Professional Certification for Medicolegal Death Investigators - ABMDI
Julie A. Howe D-ABMDI
ABSTRACT: The American Board of Medicolegal Death Investigators (ABMDI) was created and developed in 1998 by veteran, practicing medicolegal death investigators who were involved in the development of the National Institutes of Justice December 1997 publication National Guidelines for Death Investigation that was later renamed Death Investigation: A Guide for the Scene Investigator. The creation of the ABMDI allowed for the establishment of uniform criteria, ethical conduct and standardized practices for individuals investigating deaths that fall under the jurisdiction of the medical examiner/coroner. There are two levels of ABMDI certification: Registry Certification and Board Certification. A survey was deployed to ABMDI certificants in 2005 and 2011 to determine how the profession has changed with respect to job title, systems employing certificants, educational level and the overall benefits and requirements of ABMDI certification. Results of the survey will be discussed.

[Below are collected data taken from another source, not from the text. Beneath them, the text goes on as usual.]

(** * Smart document search: the query-time ranking pipeline

    A shallow embedding of the search route of the backend
    ([routes/search.ts], the [router.post('/')] handler and its helpers) and
    of [utils/vectorStore.ts], with the properties the specification states
    about them.

    Conventions of the embedding.
    - A JavaScript string is a [jstring], a list of 8-bit characters.  Character
      classes and case mapping are the ASCII ones ([\w], [\b] and the [i] flag
      are ASCII-only in JavaScript as well); characters above 127 have no case
      and are neither word characters nor white space.
    - Numbers of the ranking pipeline are rationals ([Q]); the numbers of
      [cosineSimilarity] are the IEEE 754 double-precision numbers of
      JavaScript ([float], with their rounding, infinities and NaN).
    - Regular expressions are kept as the source writes them: a pattern is a
      string, parsed by [Regex.parse] and run by a backtracking matcher with
      the priorities of the JavaScript one (greedy and lazy quantifiers,
      left-to-right alternation, capture groups).
    - The embedding provider, the similarity of two stored vectors, the
      locale-aware string comparison and the snippet extractor are
      collaborators of the handler, gathered in the record [Env]. *)

From Stdlib Require Floats.
Import PrimFloat.
From Stdlib Require Import String Ascii List Bool Arith Lia ZArith QArith Qround.
From Stdlib Require Import Reals Lra.
Import ListNotations.

Set Implicit Arguments.

#[local] Close Scope R_scope.
#[local] Close Scope Q_scope.
#[local] Open Scope nat_scope.
#[local] Open Scope bool_scope.
#[local] Open Scope list_scope.

(* ===================================================================== *)
(** * JavaScript strings *)
(* ===================================================================== *)

Definition jstring := list ascii.

Definition str (s : string) : jstring := list_ascii_of_string s.
Coercion str : string >-> jstring.

Module JS.

Definition code (c : ascii) : nat := nat_of_ascii c.

Definition between (lo hi : nat) (c : ascii) : bool :=
  (lo <=? code c) && (code c <=? hi).

Definition isUpper (c : ascii) : bool := between 65 90 c.
Definition isLower (c : ascii) : bool := between 97 122 c.
Definition isDigit (c : ascii) : bool := between 48 57 c.

(** [\w] *)
Definition isWord (c : ascii) : bool :=
  isUpper c || isLower c || isDigit c || (code c =? 95).

(** [\s]: tab, line feed, vertical tab, form feed, carriage return, space. *)
Definition isSpace (c : ascii) : bool :=
  between 9 13 c || (code c =? 32).

(** Line terminators, the characters [.] does not match. *)
Definition isLineTerminator (c : ascii) : bool :=
  (code c =? 10) || (code c =? 13).

Definition toLower (c : ascii) : ascii :=
  if isUpper c then ascii_of_nat (code c + 32) else c.

Definition toUpper (c : ascii) : ascii :=
  if isLower c then ascii_of_nat (code c - 32) else c.

Definition toLowerCase (t : jstring) : jstring := map toLower t.
Definition toUpperCase (t : jstring) : jstring := map toUpper t.

Definition eqc (a b : ascii) : bool := Ascii.eqb a b.

Fixpoint eqt (a b : jstring) : bool :=
  match a, b with
  | [], [] => true
  | x :: a', y :: b' => eqc x y && eqt a' b'
  | _, _ => false
  end.

Fixpoint startsWith (t p : jstring) {struct p} : bool :=
  match p, t with
  | [], _ => true
  | x :: p', y :: t' => eqc x y && startsWith t' p'
  | _ :: _, [] => false
  end.
(** * browser-use-terminal-ui: credential manager and automation session

    A shallow embedding of [src/main.py]: the [LLMManager] class (key format
    validation, masking, the [.env]-backed secret store, live verification,
    the add/update transaction with its rollback) and the [BrowserAutomation]
    class (lazy initialisation and teardown of the browser and its context).

    Python values are modelled as follows.
    - A [str] is a list of Unicode code points ([list N]); [len] is [length].
    - [Optional[str]] is [option str]; truthiness [not x] is [negb (truthy x)].
    - [os.environ] and the [.env] file are finite maps from names to values.
    - [print], [logger.*], the LLM clients and the file system are effects:
      they are recorded in, or answered from, an explicit [World]. *)

From Stdlib Require Import String Ascii.
From stdpp Require Import gmap list.

Local Open Scope N_scope.

(** ** Python strings *)

Definition str := list N.

(** An ASCII literal of the source, as code points. *)
Definition lit (s : string) : str :=
  map N_of_ascii (list_ascii_of_string s).

(** [bool(s)] for [s : Optional[str]]: [None] and [""] are falsy. *)
Definition truthy (o : option str) : bool :=
  match o with
  | None | Some [] => false
  | Some (_ :: _) => true
  end.

(** [s.startswith(p)] *)
Fixpoint startswith (s p : str) {struct p} : bool :=
  match p, s with
  | [], _ => true
  | _ :: _, [] => false
  | c :: p', d :: s' => (c =? d) && startswith s' p'
  end.

(** [p in s]: some suffix of [s] starts with [p]. *)
Fixpoint contains (s p : str) : bool :=
  startswith s p ||
  match s with
  | [] => false
  | _ :: s' => contains s' p
  end.

(** The code points Python's [str.strip()] removes (those with
    [str.isspace()] true). *)
Definition isspace (c : N) : bool :=
  ((9 <=? c) && (c <=? 13)) || ((28 <=? c) && (c <=? 32)) ||
  (c =? 133) || (c =? 160) || (c =? 5760) ||
  ((8192 <=? c) && (c <=? 8202)) || (c =? 8232) || (c =? 8233) ||
  (c =? 8239) || (c =? 8287) || (c =? 12288).

Fixpoint lstrip (s : str) : str :=
  match s with
  | [] => []
  | c :: s' => if isspace c then lstrip s' else s
  end.

Definition rstrip (s : str) : str := rev (lstrip (rev s)).

(** [s.strip()] *)
Definition strip (s : str) : str := rstrip (lstrip s).

(** [s[:n]] for [n >= 0] *)
Definition slice_to (n : nat) (s : str) : str := take n s.

(** [s[-n:]] for [n > 0]: the start index [len(s) - n] is clamped at [0]. *)
Definition slice_from_end (n : nat) (s : str) : str :=
  drop (length s - n)%nat s.

Definition isalnum_ascii (c : N) : bool :=
  ((48 <=? c) && (c <=? 57)) || ((65 <=? c) && (c <=? 90)) ||
  ((97 <=? c) && (c <=? 122)).

(** ** What the program calls into

    The Unicode character database decides [isalnum] outside ASCII, and
    [repr] renders the key of a [KeyError]; neither is part of the
    repository. *)
Class Python := {
  unicode_isalnum : N -> bool;
  py_repr : str -> str
}.

Definition isalnum_char `{Python} (c : N) : bool :=
  if c <? 128 then isalnum_ascii c else unicode_isalnum c.

(** [s.isalnum()]: at least one character, all of them alphanumeric. *)
Definition isalnum `{Python} (s : str) : bool :=
  match s with
  | [] => false
  | _ :: _ => forallb isalnum_char s
  end.

(** A runtime that agrees with Python on ASCII text without quotes or
    escapes; used to run the model on such text. *)
Definition ascii_runtime : Python :=
  {| unicode_isalnum := fun _ => false;
     py_repr := fun s => lit "'" ++ s ++ lit "'" |}.

(** ** Exceptions and the state-and-exception monad *)

Inductive exn :=
| KeyError (key : str)
| Exception (msg : str).

(** [str(e)] *)
Definition str_of_exn `{Python} (e : exn) : str :=
  match e with
  | KeyError k => py_repr k
  | Exception m => m
  end.

Inductive outcome (A : Type) :=
| Return (a : A)
| Raise (e : exn).
Arguments Return {A} a.
Arguments Raise {A} e.

Definition M (S A : Type) : Type := S -> outcome A * S.

Definition ret {S A} (a : A) : M S A := fun s => (Return a, s).

Definition raise {S A} (e : exn) : M S A := fun s => (Raise e, s).

Definition bind {S A B} (m : M S A) (k : A -> M S B) : M S B :=
  fun s =>
    match m s with
    | (Return a, s') => k a s'
    | (Raise e, s') => (Raise e, s')
    end.

(** [try: m  except Exception as e: h e] *)
Definition try_except {S A} (m : M S A) (h : exn -> M S A) : M S A :=
  fun s =>
    match m s with
    | (Return a, s') => (Return a, s')
    | (Raise e, s') => h e s'
    end.

Definition gets {S A} (f : S -> A) : M S A := fun s => (Return (f s), s).

Definition modify {S} (f : S -> S) : M S unit := fun s => (Return tt, f s).

Declare Scope py_scope.
Delimit Scope py_scope with py.
Notation "x <- m ;; k" := (bind m (fun x => k))
  (at level 100, m at next level, right associativity) : py_scope.
Notation "m ;; k" := (bind m (fun _ => k))
  (at level 100, right associativity) : py_scope.
Local Open Scope py_scope.

(** What the program writes to the terminal and to the log. *)
Inductive Output :=
| Print (s : str)
| Prompt (s : str)
| LogError (s : str)
| LogInfo (s : str).

Definition nl : str := [10].
Definition cross : str := [10060].          (* U+274C *)
Definition check_mark : str := [9989].      (* U+2705 *)
Definition warning_sign : str := [9888; 65039].
Definition info_sign : str := [8505; 65039].

(** ** More of Python's text functions *)

Definition lower_ascii (c : N) : N :=
  if (65 <=? c) && (c <=? 90) then c + 32 else c.

(** [str.lower()] on text that is not pure ASCII follows the Unicode
    character database, which is not part of the repository. *)
Class Casing := {
  unicode_lower : str -> str
}.

(** [s.lower()] *)
Definition lower `{Casing} (s : str) : str :=
  if forallb (fun c => c <? 128) s then map lower_ascii s else unicode_lower s.

(** A casing that treats every string the way ASCII text is treated. *)
Definition ascii_casing : Casing :=
  {| unicode_lower := map lower_ascii |}.

(** [s.endswith(p)] *)
Definition endswith (s p : str) : bool := startswith (rev s) (rev p).

(** [os.path.join(a, b)] on a POSIX system. *)
Definition path_join (a b : str) : str :=
  if startswith b (lit "/") then b
  else if bool_decide (a = []) || endswith a (lit "/") then a ++ b
  else a ++ lit "/" ++ b.

(** An operation that leaves the observation [f] of the state as it is,
    whether it returns or raises. *)
Definition preserves {S A X} (f : S -> X) (m : M S A) : Prop :=
  forall s, f (snd (m s)) = f s.

(** ** Variable references in [.env] values

    python-dotenv reads a value back with every [${NAME}] and
    [${NAME:-DEFAULT}] in it replaced: by the value [NAME] has in the
    environment it is given, else by [DEFAULT], else by nothing. *)

(** Splits [s] before its first character that satisfies [stop]. *)
Fixpoint break (stop : N -> bool) (s : str) : str * str :=
  match s with
  | [] => ([], [])
  | c :: s' =>
      if stop c then ([], s)
      else (c :: fst (break stop s'), snd (break stop s'))
  end.

(** What follows an opening [${]: the name, the default if one is given,
    and the text after the closing brace; [None] when the text is not a
    reference after all. *)
Definition reference (s : str) : option (str * option str * str) :=
  let name := fst (break (fun c => (c =? 125) || (c =? 58)) s) in
  match snd (break (fun c => (c =? 125) || (c =? 58)) s) with
  | c1 :: r1 =>
      if c1 =? 125 then Some (name, None, r1)
      else
        match r1 with
        | c2 :: r2 =>
            if c2 =? 45 then
              match snd (break (fun c => c =? 125) r2) with
              | _ :: r3 => Some (name, Some (fst (break (fun c => c =? 125) r2)), r3)
              | [] => None
              end
            else None
        | [] => None
        end
  | [] => None
  end.

(** The expansion, scanning left to right; [n] bounds the number of
    characters still to be scanned. *)
Fixpoint expand_fuel (n : nat) (env : gmap str str) (s : str) : str :=
  match n, s with
  | S n', c :: s' =>
      match (if c =? 36 then
               match s' with
               | b :: s'' => if b =? 123 then reference s'' else None
               | [] => None
               end
             else None) with
      | Some (name, dflt, rest) =>
          default (default [] dflt) (env !! name) ++ expand_fuel n' env rest
      | None => c :: expand_fuel n' env s'
      end
  | _, _ => s
  end.

Definition expand (env : gmap str str) (s : str) : str :=
  expand_fuel (length s) env s.

(** A value that the [.env] round trip keeps as it is: no [$], which may
    open a reference, and neither a backslash nor a carriage return, which
    the file's quoting and line handling may alter. *)
Definition verbatim (s : str) : bool :=
  forallb (fun c => negb ((c =? 36) || (c =? 92) || (c =? 13))) s.

(** ** LLMManager *)

Module LLMManager.

Inductive LLMClass := ChatGoogleGenerativeAI | ChatAnthropic | ChatOpenAI.

Record ModelConfig := {
  name : str;
  provider : str;
  model : str;
  key_env : str;
  class : LLMClass
}.

(** [LLMManager.MODELS], in insertion order. *)
Definition MODELS : list (str * ModelConfig) :=
  [ (lit "1", {| name := lit "Gemini"; provider := lit "Google";
                 model := lit "gemini-2.0-flash-exp";
                 key_env := lit "GOOGLE_API_KEY";
                 class := ChatGoogleGenerativeAI |});
    (lit "2", {| name := lit "Claude"; provider := lit "Anthropic";
                 model := lit "claude-3-opus-20240229";
                 key_env := lit "ANTHROPIC_API_KEY";
                 class := ChatAnthropic |});
    (lit "3", {| name := lit "GPT-4"; provider := lit "OpenAI";
                 model := lit "gpt-4";
                 key_env := lit "OPENAI_API_KEY";
                 class := ChatOpenAI |}) ].

(** [MODELS.get(model_id)]: [None] when [model_id not in MODELS]. *)
Fixpoint models_get (ms : list (str * ModelConfig)) (model_id : str)
  : option ModelConfig :=
  match ms with
  | [] => None
  | (k, c) :: ms' => if bool_decide (k = model_id) then Some c
                     else models_get ms' model_id
  end.

(** [_validate_key_format(provider, key)].  [provider] is optional because
    [_get_provider] may hand over [None], [key] because [os.getenv] may. *)
Definition _validate_key_format `{Python} (prov : option str)
    (key : option str) : bool :=
  match key with
  | None | Some [] => false
  | Some k =>
      if bool_decide (prov = Some (lit "Google")) then
        startswith k (lit "AIzaSy")
      else if bool_decide (prov = Some (lit "OpenAI")) then
        startswith k (lit "sk-")
      else if bool_decide (prov = Some (lit "Anthropic")) then
        (length k =? 40)%nat && isalnum k
      else false
  end.

(** [_mask_key(key)] *)
Definition _mask_key (key : option str) : str :=
  match key with
  | None | Some [] => lit "Not set"
  | Some k => slice_to 4 k ++ lit "..." ++ slice_from_end 4 k
  end.
Lemma find_space_after (first rest : string) :
  contains first " " = false ->
  find (first ++ " " ++ rest) " " = Z.of_nat (String.length first).
Proof.
  intros H. unfold find. rewrite index_of_app; [| assumption | reflexivity].
  cbn [append index_of startswith Ascii.eqb Bool.eqb andb option_map].
  now rewrite Nat.add_0_r.
Qed.

(** The last character of [l ++ ", " ++ f] is not a period when [f] does not
    end with one. *)
Lemma reordered_not_period (l f : string) :
  endswith f "." = false ->
  exists c, getitem (l ++ ", " ++ f) (-1) = Ok c /\ Ascii.eqb c "." = false.
Proof.
  intros He. destruct (snoc_cases f) as [-> | (y & d & ->)].
  - exists " "%char. split; [|reflexivity].
    replace (l ++ ", " ++ "") with ((l ++ ",") ++ " ")
      by (now rewrite append_assoc).
    apply getitem_last.
  - exists d. split.
    + replace (l ++ ", " ++ y ++ String d "")
        with ((l ++ ", " ++ y) ++ String d "")
        by (now rewrite !append_assoc).
      apply getitem_last.
    + destruct (Ascii.eqb d ".") eqn:E; [|reflexivity].
      apply Ascii.eqb_eq in E; subst d. now rewrite endswith_snoc in He.
Qed.

(** X6: the reordering.  A value [first rest], cut at its first space, with
    no comma, no marker and no final period (nor one at the end of the first
    part) becomes the stripped rest, a comma and a space, and the stripped
    first part. *)
Theorem canonicalize_author_reorders (first rest : string) :
  first <> "" ->
  contains first " " = false ->
  contains (first ++ " " ++ rest) "," = false ->
  contains (lower (first ++ " " ++ rest)) "et all" = false ->
  endswith (first ++ " " ++ rest) "." = false ->
  endswith (strip first) "." = false ->
  canonicalize_author (first ++ " " ++ rest)
  = Ok (strip (" " ++ rest) ++ ", " ++ strip first).
Proof.
  intros Hf Hs Hc Hm He Hp.
  assert (Hv : first ++ " " ++ rest <> "") by (now destruct first).
  destruct (getitem_not_period _ Hv He) as (c & Hg & E).
  destruct (reordered_not_period (strip (" " ++ rest)) (strip first) Hp)
    as (d & Hd & F).
  unfold canonicalize_author.
  replace (truthy (first ++ " " ++ rest)) with true by (now destruct first).
  cbn [negb]. rewrite Hg. cbn [bind]. rewrite E.
  cbv zeta. rewrite (find_missing _ _ Hm).
  replace (-1 >? -1)%Z with false by reflexivity. cbv iota beta.
  rewrite (find_missing _ _ Hc).
  replace (-1 =? -1)%Z with true by reflexivity.
  rewrite (find_space_after first rest Hs).
  replace (Z.of_nat (String.length first) >? 0)%Z with true
    by (symmetry; apply Z.gtb_lt; destruct first; [contradiction | simpl; lia]).
  rewrite slice_prefix, slice_suffix. cbn [truthy].
  rewrite Hd. cbn [bind]. now rewrite F.
Qed.

Lemma canonicalize_author_reorders_witness :
  canonicalize_author ("Bryan" ++ " " ++ "Kyle")
  = Ok (strip (" " ++ "Kyle") ++ ", " ++ strip "Bryan").
Proof.
  apply (canonicalize_author_reorders "Bryan" "Kyle");
    [discriminate | reflexivity ..].
Defined.

(** X7: no reordering without a space behind the first character.  A value
    without comma, marker and final period whose first space, if it has one,
    is its first character is returned as it is: a single word, but also a
    name typed with a space in front. *)
Theorem canonicalize_author_keeps (value : string) :
  value <> "" ->
  contains value "," = false ->
  (find value " " >? 0)%Z = false ->
  contains (lower value) "et all" = false ->
  endswith value "." = false ->
  canonicalize_author value = Ok value.
Proof.
  intros Hv Hc Hs Hm He.
  destruct (getitem_not_period _ Hv He) as (c & Hg & E).
  unfold canonicalize_author.
  replace (truthy value) with true by (now destruct value).
  cbn [negb]. rewrite Hg. cbn [bind]. rewrite E.
  cbv zeta. rewrite (find_missing _ _ Hm).
  replace (-1 >? -1)%Z with false by reflexivity. cbv iota beta.
  rewrite (find_missing _ _ Hc).
  replace (-1 =? -1)%Z with true by reflexivity.
  rewrite Hs. cbn [truthy]. rewrite Hg. cbn [bind]. now rewrite E.
Qed.

Lemma canonicalize_author_keeps_witness :
  canonicalize_author " Bryan Kyle" = Ok " Bryan Kyle".
Proof.
  apply (canonicalize_author_keeps " Bryan Kyle");
    [discriminate | reflexivity ..].
Defined.

(** * Further properties of the substitution step *)

Lemma VARS_getitem_unknown (var : string) :
  ~ In var Re.names -> VARS_getitem var = Raise (KeyError var).
Proof.
  intros H. unfold VARS_getitem, VARS. cbn [List.find fst snd].
  destruct (String.eqb_spec "author" var) as [<-|_];
    [exfalso; apply H; simpl; auto|].
  destruct (String.eqb_spec "title" var) as [<-|_];
    [exfalso; apply H; simpl; auto|].
  destruct (String.eqb_spec "pubdate" var) as [<-|_];
    [exfalso; apply H; simpl; auto|].
  destruct (String.eqb_spec "ref" var) as [<-|_];
    [exfalso; apply H; simpl; auto|].
  reflexivity.
Qed.

Lemma VARS_getitem_known (var : string) :
  In var Re.names -> exists v, VARS_getitem var = Ok v.
Proof.
  intros [<- | [<- | [<- | [<- | []]]]]; eexists; reflexivity.
Qed.

(** X8: a name that is not one of author, title, pubdate, ref makes the call
    raise [KeyError] with that name, whatever the entry and the text are:
    the lookup in [VARS] comes before everything else. *)
Theorem unknown_name_raises_KeyError
  (entry var : string) (text : option string) :
  ~ In var Re.names ->
  get_next_input_or_insert entry (Some var) text = Raise (KeyError var).
Proof.
  intros H. unfold get_next_input_or_insert, substitute, wrap.
  now rewrite (VARS_getitem_unknown var H).
Qed.

Lemma unknown_name_raises_KeyError_witness :
  get_next_input_or_insert TEMPLATE (Some "publisher") (Some "\1")
  = Raise (KeyError "publisher").
Proof.
  apply (unknown_name_raises_KeyError TEMPLATE "publisher" (Some "\1")).
  simpl. intros [H | [H | [H | [H | []]]]]; discriminate.
Defined.

Lemma token_at_some (s n : string) :
  Re.token_at s = Some n ->
  In n Re.names /\ startswith (token n) s = true.
Proof. intros H. apply find_some in H. exact H. Qed.

Lemma token_at_none (s n : string) :
  Re.token_at s = None -> In n Re.names -> startswith (token n) s = false.
Proof. intros H Hn. exact (find_none _ _ H n Hn). Qed.

(** The first name that [findall] reports is a registered name whose token
    is in the string. *)
Lemma findall_head (s v : string) (vs : list string) :
  Re.findall s = v :: vs ->
  In v Re.names /\ contains s (token v) = true.
Proof.
  unfold Re.findall. induction s as [|c s IH]; [discriminate|].
  cbn [Re.findall_from]. destruct (Re.token_at (String c s)) as [n|] eqn:E.
  - intros H. injection H as <- _. apply token_at_some in E as [Hn Hs].
    split; [assumption | now apply startswith_contains].
  - intros H. destruct (IH H) as [Hn Hc]. split; [assumption|].
    rewrite contains_cons, Hc. apply orb_true_r.
Qed.

(** When [findall] reports nothing, no token of the four is in the string. *)
Lemma findall_nil (s n : string) :
  Re.findall s = [] -> In n Re.names -> contains s (token n) = false.
Proof.
  unfold Re.findall. intros H Hn. induction s as [|c s IH].
  - reflexivity.
  - cbn [Re.findall_from] in H.
    destruct (Re.token_at (String c s)) as [m|] eqn:E; [discriminate|].
    rewrite contains_cons, (token_at_none _ _ E Hn), (IH H). reflexivity.
Qed.

(** X9: a prompt is always for a registered variable whose token is in the
    entry handed to the callback, and its caption is the one of [VARS]. *)
Theorem prompt_is_for_open_token
  (entry : string) (var text : option string) (cap e v : string) :
  get_next_input_or_insert entry var text = Ok (show_input_panel cap e v) ->
  In v Re.names /\ contains e (token v) = true /\
  exists V, VARS_getitem v = Ok V /\ caption V = cap.
Proof.
  unfold get_next_input_or_insert.
  destruct (match var with
            | Some var0 => substitute entry var0 _
            | None => Ok entry
            end) as [e'|x]; cbn [bind]; [|discriminate].
  destruct (Re.findall e') as [|v' vs] eqn:F; [discriminate|].
  destruct (findall_head _ _ _ F) as [Hn Hc].
  destruct (VARS_getitem_known v' Hn) as [V HV]. rewrite HV. cbn [bind].
  intros H. injection H as <- <- <-. eauto.
Qed.

Lemma prompt_is_for_open_token_witness :
  In "author" Re.names /\ contains TEMPLATE (token "author") = true /\
  exists V, VARS_getitem "author" = Ok V /\ caption V = "Author (Last, First)".
Proof.
  apply (prompt_is_for_open_token TEMPLATE None None). reflexivity.
Defined.

(** X10: an entry is handed to the editor for insertion only when none of
    the four tokens is left in it. *)
Theorem inserted_entry_has_no_token
  (entry : string) (var text : option string) (e n : string) :
  get_next_input_or_insert entry var text = Ok (insert e) ->
  In n Re.names -> contains e (token n) = false.
Proof.
  unfold get_next_input_or_insert.
  destruct (match var with
            | Some var0 => substitute entry var0 _
            | None => Ok entry
            end) as [e'|x]; cbn [bind]; [|discriminate].
  destruct (Re.findall e') as [|v' vs] eqn:F.
  - intros H Hn. injection H as <-. now apply findall_nil.
  - destruct (VARS_getitem v'); cbn [bind]; discriminate.
Qed.

Lemma inserted_entry_has_no_token_witness :
  contains "Kyle, Bryan. <<http://example.com>>" (token "ref") = false.
Proof.
  apply (inserted_entry_has_no_token
           "Kyle, Bryan. <ref>" (Some "ref") (Some "http://example.com")).
  - reflexivity.
  - simpl. auto.
Defined.

(** X11: without a variable the call never raises: it only scans the entry,
    and every name the scan can report is a key of [VARS]. *)
Theorem scan_never_raises (entry : string) (text : option string) :
  exists u, get_next_input_or_insert entry None text = Ok u.
Proof.
  unfold get_next_input_or_insert. cbn [bind].
  destruct (Re.findall entry) as [|v vs] eqn:F; [eauto|].
  destruct (findall_head _ _ _ F) as [Hn _].
  destruct (VARS_getitem_known v Hn) as [V HV]. rewrite HV. cbn [bind]. eauto.
Qed.

Lemma names_first_unique (var : string) :
  In var Re.names ->
  all_chars (fun x => negb (Ascii.eqb x "<")) (var ++ ">") = true.
Proof. intros [<- | [<- | [<- | [<- | []]]]]; reflexivity. Qed.

Lemma substitute_in_place (var a b text w : string) :
  In var Re.names ->
  wrap var text = Ok w ->
  all_chars (fun c => negb (Ascii.eqb c "\")) w = true ->
  contains a (token var) = false ->
  contains b (token var) = false ->
  substitute (a ++ token var ++ b) var text = Ok (strip (a ++ w ++ b)).
Proof.
  intros Hn Hw Hb Ha Hb'.
  rewrite (substitute_literal _ var text w Hw Hb).
  change (token var) with (String "<" (var ++ ">")) in *.
  rewrite sub_from_token by (now apply names_first_unique || assumption).
  now rewrite sub_from_none.
Qed.

(** X12: the token is replaced where it stands and the rest of the entry is
    kept.  For an entry [a <name> b] with no other occurrence of the token
    and a wrapped value [w] without backslash, the step returns [a w b]
    stripped at its two ends. *)
Theorem substitute_replaces_in_place (var a b text w : string) :
  In var Re.names ->
  wrap var text = Ok w ->
  all_chars (fun c => negb (Ascii.eqb c "\")) w = true ->
  contains a (token var) = false ->
  contains b (token var) = false ->
  substitute (a ++ token var ++ b) var text = Ok (strip (a ++ w ++ b)).
Proof. apply substitute_in_place. Qed.

Lemma substitute_replaces_in_place_witness :
  substitute ("Kyle, Bryan. " ++ token "title" ++ " <pubdate> <ref>")
             "title" (quoted "Test")
  = Ok (strip ("Kyle, Bryan. " ++ quoted "Test" ++ " <pubdate> <ref>")).
Proof.
  apply (substitute_replaces_in_place
           "title" "Kyle, Bryan. " " <pubdate> <ref>" (quoted "Test")
           (quoted "Test")); try reflexivity.
  simpl. auto.
Defined.

(** ** Characters that pass through *)

Section Preserved.

Variable f : ascii -> bool.

Lemma all_chars_app (a b : string) :
  all_chars f (a ++ b) = all_chars f a && all_chars f b.
Proof.
  induction a as [|c a IH]; simpl; [reflexivity|].
  now rewrite IH, andb_assoc.
Qed.

Lemma all_chars_take (n : nat) (s : string) :
  all_chars f s = true -> all_chars f (take n s) = true.
Proof.
  intros H. rewrite <- (take_drop n s), all_chars_app in H.
  now apply andb_true_iff in H.
Qed.

Lemma all_chars_slice (s : string) (lo hi : option Z) :
  all_chars f s = true -> all_chars f (slice s lo hi) = true.
Proof.
  intros H. unfold slice. now apply all_chars_take, all_chars_drop.
Qed.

The NAS report released in 2009 recommends professional certification for all forensic personnel, including medicolegal death investigators. Achievement of this recommendation requires legislative action, implementation strategy, and adequate time and budget. The Subcommittee on Forensic Science (SoFS) has established an Interagency Working Group (IWG) that is examining these recommendations. A Scientific Working Group on Medicolegal Death Investigation (SWGMDI) was developed in March 2011 to recommend best practices and standards, including a committee on Accreditation, Certification, Education and Training. The ABMDI is participating in the efforts to promote standardized medicolegal death investigation.